[Listed records Boundary: Start]

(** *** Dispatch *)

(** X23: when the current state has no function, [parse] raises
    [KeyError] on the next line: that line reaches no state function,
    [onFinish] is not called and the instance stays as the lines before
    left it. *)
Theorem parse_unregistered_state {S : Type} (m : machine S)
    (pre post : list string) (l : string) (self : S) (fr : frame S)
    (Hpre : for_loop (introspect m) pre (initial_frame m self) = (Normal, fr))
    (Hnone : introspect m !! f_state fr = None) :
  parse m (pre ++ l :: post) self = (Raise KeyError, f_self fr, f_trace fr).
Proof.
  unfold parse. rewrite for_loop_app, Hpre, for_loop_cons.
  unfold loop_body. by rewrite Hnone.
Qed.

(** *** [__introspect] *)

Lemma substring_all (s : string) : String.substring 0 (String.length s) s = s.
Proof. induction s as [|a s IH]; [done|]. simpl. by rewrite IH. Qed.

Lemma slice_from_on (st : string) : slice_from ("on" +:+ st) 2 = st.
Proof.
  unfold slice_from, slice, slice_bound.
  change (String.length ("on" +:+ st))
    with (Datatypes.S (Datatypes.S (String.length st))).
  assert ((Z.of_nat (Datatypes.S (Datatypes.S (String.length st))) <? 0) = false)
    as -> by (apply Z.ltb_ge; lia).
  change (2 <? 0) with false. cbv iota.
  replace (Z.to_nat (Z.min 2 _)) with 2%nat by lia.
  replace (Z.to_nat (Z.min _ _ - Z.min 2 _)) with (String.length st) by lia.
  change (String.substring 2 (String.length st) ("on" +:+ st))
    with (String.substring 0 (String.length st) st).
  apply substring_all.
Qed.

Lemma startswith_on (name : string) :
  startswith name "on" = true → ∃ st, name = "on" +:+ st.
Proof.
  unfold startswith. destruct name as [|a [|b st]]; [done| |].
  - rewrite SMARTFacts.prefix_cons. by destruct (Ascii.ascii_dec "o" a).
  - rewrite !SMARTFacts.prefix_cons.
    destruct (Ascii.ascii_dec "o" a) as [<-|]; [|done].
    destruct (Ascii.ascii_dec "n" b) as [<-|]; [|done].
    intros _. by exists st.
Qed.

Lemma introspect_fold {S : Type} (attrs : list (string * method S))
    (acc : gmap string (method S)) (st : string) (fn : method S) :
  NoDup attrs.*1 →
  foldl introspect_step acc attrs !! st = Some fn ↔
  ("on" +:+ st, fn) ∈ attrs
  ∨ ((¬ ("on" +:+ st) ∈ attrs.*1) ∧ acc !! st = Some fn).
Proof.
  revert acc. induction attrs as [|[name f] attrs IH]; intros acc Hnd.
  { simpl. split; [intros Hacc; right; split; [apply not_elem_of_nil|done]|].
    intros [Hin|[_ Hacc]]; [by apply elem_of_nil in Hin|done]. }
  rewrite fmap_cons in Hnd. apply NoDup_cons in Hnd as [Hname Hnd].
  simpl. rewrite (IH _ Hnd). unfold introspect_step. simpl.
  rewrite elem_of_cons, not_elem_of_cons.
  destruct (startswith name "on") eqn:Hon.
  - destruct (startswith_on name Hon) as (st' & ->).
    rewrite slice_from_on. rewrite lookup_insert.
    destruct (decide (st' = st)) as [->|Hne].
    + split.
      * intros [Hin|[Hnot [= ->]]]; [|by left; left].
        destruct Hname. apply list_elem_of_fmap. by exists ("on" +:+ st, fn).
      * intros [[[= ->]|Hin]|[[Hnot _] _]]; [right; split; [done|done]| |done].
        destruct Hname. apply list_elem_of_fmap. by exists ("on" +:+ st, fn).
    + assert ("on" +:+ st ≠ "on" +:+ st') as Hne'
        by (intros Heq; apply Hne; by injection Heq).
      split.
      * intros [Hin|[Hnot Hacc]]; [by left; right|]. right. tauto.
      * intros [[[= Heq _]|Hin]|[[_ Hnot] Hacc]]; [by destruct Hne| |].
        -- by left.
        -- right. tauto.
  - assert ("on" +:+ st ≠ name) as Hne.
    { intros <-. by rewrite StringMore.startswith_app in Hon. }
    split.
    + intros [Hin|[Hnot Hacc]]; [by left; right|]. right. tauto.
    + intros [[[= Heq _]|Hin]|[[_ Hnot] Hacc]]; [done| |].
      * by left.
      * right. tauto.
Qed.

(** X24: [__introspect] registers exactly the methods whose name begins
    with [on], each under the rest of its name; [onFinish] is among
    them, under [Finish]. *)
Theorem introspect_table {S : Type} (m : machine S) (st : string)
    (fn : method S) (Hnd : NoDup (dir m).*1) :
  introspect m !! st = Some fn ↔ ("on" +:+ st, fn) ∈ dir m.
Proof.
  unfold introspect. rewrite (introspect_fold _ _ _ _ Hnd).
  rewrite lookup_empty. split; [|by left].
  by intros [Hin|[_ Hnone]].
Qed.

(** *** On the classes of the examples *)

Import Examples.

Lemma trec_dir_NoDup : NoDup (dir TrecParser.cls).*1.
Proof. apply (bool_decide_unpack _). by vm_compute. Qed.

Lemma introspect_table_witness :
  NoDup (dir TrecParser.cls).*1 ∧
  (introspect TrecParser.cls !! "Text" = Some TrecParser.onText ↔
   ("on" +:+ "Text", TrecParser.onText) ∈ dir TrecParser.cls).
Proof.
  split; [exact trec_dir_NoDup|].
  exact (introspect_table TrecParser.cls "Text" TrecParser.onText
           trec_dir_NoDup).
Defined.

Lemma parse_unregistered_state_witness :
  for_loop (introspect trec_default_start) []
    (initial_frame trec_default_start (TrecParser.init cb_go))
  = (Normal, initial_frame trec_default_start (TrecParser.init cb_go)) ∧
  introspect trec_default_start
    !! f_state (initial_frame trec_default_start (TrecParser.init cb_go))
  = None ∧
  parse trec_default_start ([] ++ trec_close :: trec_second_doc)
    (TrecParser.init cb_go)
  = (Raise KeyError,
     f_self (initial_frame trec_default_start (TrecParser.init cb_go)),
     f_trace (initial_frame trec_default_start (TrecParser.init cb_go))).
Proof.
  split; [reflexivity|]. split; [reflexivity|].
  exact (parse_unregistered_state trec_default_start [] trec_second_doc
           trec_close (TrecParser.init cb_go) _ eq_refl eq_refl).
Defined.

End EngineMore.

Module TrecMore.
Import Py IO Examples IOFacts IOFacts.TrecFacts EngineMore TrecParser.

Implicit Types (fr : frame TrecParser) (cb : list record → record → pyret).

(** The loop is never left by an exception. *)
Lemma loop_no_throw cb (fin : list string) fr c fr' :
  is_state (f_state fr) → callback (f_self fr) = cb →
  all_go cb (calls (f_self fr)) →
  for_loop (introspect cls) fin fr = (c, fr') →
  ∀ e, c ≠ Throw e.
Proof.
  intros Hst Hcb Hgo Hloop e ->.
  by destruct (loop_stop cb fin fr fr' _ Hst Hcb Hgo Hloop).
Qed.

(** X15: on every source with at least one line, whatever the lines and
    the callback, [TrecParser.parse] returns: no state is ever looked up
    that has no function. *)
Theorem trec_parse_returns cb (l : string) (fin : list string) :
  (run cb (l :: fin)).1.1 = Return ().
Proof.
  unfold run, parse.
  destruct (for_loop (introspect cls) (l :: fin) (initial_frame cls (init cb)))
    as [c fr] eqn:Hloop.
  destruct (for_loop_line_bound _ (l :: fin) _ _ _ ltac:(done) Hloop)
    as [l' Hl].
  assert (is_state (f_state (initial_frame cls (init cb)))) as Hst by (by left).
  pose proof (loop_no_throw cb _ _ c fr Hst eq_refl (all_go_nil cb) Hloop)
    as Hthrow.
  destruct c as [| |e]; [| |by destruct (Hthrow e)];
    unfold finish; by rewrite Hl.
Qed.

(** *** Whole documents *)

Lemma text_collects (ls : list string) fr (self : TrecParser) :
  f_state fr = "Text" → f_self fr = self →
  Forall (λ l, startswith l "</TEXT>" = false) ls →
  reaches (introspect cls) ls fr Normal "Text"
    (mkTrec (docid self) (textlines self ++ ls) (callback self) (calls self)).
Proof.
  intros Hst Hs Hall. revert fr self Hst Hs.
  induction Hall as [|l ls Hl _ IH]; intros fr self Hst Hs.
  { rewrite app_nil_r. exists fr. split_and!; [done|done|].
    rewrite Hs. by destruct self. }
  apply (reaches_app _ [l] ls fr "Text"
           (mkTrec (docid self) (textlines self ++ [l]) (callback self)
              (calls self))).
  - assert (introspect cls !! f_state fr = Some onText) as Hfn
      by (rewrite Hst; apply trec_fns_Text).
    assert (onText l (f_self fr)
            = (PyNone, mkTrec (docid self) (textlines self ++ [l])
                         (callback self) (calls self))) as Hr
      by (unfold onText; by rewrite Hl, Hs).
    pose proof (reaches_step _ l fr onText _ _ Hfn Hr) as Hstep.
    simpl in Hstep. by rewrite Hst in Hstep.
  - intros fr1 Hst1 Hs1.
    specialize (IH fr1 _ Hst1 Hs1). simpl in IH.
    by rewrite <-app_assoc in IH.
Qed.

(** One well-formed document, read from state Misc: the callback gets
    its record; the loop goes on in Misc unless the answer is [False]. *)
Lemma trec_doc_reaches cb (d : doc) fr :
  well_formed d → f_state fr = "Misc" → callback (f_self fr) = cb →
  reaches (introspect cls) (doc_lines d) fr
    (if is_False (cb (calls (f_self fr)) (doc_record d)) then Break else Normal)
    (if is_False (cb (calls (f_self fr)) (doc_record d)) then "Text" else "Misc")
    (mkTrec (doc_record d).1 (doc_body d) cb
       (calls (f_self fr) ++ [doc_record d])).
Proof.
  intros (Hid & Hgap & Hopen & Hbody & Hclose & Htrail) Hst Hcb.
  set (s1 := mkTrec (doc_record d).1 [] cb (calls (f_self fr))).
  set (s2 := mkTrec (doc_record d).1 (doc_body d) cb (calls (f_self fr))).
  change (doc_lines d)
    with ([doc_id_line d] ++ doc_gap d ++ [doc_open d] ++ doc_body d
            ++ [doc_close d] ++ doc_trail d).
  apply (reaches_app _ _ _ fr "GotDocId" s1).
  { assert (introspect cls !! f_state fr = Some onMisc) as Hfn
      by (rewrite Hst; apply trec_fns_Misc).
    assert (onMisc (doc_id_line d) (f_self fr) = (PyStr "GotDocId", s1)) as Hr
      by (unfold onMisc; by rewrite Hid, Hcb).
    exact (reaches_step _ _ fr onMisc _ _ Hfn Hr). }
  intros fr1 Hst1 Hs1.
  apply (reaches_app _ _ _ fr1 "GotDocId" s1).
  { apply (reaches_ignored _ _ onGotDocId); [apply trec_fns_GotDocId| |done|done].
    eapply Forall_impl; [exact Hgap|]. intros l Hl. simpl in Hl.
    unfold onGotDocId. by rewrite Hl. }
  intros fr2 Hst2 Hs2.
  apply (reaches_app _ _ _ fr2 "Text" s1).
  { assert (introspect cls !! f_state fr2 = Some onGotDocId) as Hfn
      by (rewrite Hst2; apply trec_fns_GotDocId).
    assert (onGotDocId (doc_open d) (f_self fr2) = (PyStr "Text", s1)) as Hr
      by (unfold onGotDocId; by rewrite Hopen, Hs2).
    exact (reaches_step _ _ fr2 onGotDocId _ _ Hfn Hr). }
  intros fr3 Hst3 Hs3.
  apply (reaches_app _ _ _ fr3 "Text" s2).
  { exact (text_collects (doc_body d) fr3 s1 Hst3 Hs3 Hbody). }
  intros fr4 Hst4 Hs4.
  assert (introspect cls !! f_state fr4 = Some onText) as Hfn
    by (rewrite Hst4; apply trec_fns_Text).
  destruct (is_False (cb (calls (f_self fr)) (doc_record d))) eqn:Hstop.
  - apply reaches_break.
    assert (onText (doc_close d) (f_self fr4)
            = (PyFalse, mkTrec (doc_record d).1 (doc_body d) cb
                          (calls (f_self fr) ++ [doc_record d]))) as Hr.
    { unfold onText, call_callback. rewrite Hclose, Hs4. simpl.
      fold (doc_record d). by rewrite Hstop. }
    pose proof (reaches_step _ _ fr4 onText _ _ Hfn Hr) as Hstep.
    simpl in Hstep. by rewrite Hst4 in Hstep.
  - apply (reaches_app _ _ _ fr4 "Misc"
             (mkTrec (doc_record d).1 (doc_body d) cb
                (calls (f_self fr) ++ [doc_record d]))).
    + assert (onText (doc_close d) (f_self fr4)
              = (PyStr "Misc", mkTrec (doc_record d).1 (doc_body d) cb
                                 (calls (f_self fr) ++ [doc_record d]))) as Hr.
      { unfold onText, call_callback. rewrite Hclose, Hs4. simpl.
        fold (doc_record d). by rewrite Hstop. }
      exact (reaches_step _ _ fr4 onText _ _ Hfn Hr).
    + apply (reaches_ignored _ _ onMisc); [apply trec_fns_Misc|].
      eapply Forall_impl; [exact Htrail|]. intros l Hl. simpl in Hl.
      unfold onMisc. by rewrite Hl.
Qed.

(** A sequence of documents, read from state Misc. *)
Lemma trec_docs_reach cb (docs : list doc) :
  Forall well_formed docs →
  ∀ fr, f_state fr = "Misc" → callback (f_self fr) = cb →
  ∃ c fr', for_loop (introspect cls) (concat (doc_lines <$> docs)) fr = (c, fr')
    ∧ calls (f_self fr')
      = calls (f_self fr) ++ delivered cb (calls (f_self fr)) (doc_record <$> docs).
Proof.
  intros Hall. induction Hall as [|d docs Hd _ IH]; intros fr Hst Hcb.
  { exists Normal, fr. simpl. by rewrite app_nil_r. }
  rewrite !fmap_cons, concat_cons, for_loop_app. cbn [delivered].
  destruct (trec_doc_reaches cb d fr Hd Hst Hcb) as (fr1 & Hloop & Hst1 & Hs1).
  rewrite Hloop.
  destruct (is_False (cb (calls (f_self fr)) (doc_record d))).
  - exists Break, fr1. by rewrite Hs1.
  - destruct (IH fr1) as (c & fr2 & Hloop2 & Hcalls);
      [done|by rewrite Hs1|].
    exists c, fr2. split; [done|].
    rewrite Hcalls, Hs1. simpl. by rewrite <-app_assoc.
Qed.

[Listed records Boundary: End]
[Listed records Boundary: Start]

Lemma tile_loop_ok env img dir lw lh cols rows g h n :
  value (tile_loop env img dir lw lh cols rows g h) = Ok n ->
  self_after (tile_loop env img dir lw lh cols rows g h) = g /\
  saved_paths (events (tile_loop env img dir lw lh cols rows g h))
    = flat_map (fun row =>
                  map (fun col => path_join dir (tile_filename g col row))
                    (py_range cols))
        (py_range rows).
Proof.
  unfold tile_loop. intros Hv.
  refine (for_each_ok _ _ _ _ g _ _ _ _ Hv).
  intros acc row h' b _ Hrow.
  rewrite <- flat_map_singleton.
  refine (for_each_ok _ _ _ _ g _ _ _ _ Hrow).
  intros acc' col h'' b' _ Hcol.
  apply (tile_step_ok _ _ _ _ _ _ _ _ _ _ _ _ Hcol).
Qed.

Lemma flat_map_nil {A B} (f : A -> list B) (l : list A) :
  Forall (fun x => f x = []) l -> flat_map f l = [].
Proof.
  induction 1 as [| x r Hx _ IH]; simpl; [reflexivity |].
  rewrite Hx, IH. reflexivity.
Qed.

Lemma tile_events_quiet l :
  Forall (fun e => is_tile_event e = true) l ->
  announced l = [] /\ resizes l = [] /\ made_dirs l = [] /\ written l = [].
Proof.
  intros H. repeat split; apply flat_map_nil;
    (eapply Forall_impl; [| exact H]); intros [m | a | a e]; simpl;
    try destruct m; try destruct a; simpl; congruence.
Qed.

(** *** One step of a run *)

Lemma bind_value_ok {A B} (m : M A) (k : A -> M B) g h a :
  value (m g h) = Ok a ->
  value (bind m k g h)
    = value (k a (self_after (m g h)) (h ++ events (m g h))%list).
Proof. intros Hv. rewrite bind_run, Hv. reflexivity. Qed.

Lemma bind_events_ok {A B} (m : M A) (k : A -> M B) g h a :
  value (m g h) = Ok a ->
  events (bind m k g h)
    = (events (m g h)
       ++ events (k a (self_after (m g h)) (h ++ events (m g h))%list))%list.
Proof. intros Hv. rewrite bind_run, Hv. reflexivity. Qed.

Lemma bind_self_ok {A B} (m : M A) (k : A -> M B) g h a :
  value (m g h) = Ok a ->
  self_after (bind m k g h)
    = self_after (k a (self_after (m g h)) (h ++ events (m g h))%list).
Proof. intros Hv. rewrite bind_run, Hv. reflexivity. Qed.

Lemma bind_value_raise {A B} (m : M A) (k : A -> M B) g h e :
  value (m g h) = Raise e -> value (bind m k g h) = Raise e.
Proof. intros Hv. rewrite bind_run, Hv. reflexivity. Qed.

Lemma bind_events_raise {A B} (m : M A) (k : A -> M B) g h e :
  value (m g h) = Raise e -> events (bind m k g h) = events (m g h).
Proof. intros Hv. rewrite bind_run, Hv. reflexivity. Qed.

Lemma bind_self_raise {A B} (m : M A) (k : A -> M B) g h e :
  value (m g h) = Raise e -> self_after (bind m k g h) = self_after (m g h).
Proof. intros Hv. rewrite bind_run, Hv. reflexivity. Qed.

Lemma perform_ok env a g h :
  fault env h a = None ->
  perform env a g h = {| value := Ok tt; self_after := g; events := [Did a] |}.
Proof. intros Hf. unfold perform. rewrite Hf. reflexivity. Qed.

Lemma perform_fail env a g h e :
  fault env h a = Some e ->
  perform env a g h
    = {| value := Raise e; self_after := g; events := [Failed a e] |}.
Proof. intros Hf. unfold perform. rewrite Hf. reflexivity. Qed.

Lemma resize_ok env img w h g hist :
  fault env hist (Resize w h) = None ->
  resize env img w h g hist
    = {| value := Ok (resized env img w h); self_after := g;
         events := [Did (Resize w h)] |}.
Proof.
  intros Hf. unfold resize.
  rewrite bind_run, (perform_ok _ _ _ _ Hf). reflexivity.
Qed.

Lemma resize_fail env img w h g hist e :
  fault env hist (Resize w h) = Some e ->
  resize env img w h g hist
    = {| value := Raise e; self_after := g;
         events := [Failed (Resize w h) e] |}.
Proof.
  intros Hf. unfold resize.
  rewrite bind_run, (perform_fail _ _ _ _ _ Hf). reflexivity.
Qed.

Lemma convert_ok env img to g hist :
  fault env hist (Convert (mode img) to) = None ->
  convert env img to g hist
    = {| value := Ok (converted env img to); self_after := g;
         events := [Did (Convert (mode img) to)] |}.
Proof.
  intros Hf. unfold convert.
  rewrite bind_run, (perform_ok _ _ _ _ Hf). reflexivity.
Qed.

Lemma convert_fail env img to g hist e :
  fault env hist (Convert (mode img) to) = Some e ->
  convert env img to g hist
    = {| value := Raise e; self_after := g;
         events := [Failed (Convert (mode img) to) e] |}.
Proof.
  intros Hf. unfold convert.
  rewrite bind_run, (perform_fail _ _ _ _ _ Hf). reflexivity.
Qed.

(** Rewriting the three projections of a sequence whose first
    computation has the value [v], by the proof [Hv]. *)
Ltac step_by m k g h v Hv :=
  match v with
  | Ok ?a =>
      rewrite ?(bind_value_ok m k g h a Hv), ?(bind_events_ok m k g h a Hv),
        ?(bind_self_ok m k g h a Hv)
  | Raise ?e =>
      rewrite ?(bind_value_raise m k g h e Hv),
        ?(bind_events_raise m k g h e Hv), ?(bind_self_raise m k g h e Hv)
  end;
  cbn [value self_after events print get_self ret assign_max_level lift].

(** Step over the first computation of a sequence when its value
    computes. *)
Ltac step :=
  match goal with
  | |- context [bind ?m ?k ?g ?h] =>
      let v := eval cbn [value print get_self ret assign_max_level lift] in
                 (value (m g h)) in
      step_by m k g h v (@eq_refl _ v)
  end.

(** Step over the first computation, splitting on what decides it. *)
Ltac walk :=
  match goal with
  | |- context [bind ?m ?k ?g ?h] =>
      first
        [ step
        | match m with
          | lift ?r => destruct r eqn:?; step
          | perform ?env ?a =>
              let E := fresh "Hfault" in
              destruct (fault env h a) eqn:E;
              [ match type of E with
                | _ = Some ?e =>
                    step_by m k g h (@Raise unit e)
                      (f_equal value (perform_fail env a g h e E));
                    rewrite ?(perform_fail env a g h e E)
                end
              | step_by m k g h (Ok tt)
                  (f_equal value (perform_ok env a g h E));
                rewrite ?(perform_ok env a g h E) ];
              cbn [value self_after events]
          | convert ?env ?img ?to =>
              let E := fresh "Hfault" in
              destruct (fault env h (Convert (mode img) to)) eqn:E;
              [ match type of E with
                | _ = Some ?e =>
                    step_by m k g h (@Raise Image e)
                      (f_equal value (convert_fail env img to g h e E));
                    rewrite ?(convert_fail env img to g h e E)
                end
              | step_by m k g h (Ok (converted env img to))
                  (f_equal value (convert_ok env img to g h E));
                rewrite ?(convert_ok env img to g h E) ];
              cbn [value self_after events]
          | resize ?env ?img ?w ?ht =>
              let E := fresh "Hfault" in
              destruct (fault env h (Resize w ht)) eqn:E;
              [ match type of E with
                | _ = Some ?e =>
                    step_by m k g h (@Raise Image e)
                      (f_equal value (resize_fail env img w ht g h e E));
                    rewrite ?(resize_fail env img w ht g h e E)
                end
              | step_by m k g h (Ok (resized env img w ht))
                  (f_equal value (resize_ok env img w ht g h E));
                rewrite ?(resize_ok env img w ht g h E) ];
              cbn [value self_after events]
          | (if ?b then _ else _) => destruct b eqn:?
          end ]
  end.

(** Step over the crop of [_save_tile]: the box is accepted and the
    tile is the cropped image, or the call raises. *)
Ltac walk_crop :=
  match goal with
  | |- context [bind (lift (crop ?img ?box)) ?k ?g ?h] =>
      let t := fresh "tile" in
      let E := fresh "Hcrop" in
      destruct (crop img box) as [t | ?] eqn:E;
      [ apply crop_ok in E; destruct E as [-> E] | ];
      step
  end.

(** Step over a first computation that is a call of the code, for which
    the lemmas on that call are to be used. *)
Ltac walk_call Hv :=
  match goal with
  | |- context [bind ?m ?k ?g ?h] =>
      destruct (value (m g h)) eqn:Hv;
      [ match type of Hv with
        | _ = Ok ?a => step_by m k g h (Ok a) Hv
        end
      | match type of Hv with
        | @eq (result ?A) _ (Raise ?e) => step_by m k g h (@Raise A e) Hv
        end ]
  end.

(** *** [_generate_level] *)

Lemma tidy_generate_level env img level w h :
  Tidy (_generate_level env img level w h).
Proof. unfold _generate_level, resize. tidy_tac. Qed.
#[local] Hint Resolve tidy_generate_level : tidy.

[Listed records Boundary: End]

## Exercise aim
Using the data above, extract exactly the lines from the one that holds "onMisc); [apply trec_fns_Misc|]." to the one that holds "calls (f_self fr')", both ends included, and no others.

## Answer box
    + apply (reaches_ignored _ _ onMisc); [apply trec_fns_Misc|].
      eapply Forall_impl; [exact Htrail|]. intros l Hl. simpl in Hl.
      unfold onMisc. by rewrite Hl.
Qed.

(** A sequence of documents, read from state Misc. *)
Lemma trec_docs_reach cb (docs : list doc) :
  Forall well_formed docs →
  ∀ fr, f_state fr = "Misc" → callback (f_self fr) = cb →
  ∃ c fr', for_loop (introspect cls) (concat (doc_lines <$> docs)) fr = (c, fr')
    ∧ calls (f_self fr')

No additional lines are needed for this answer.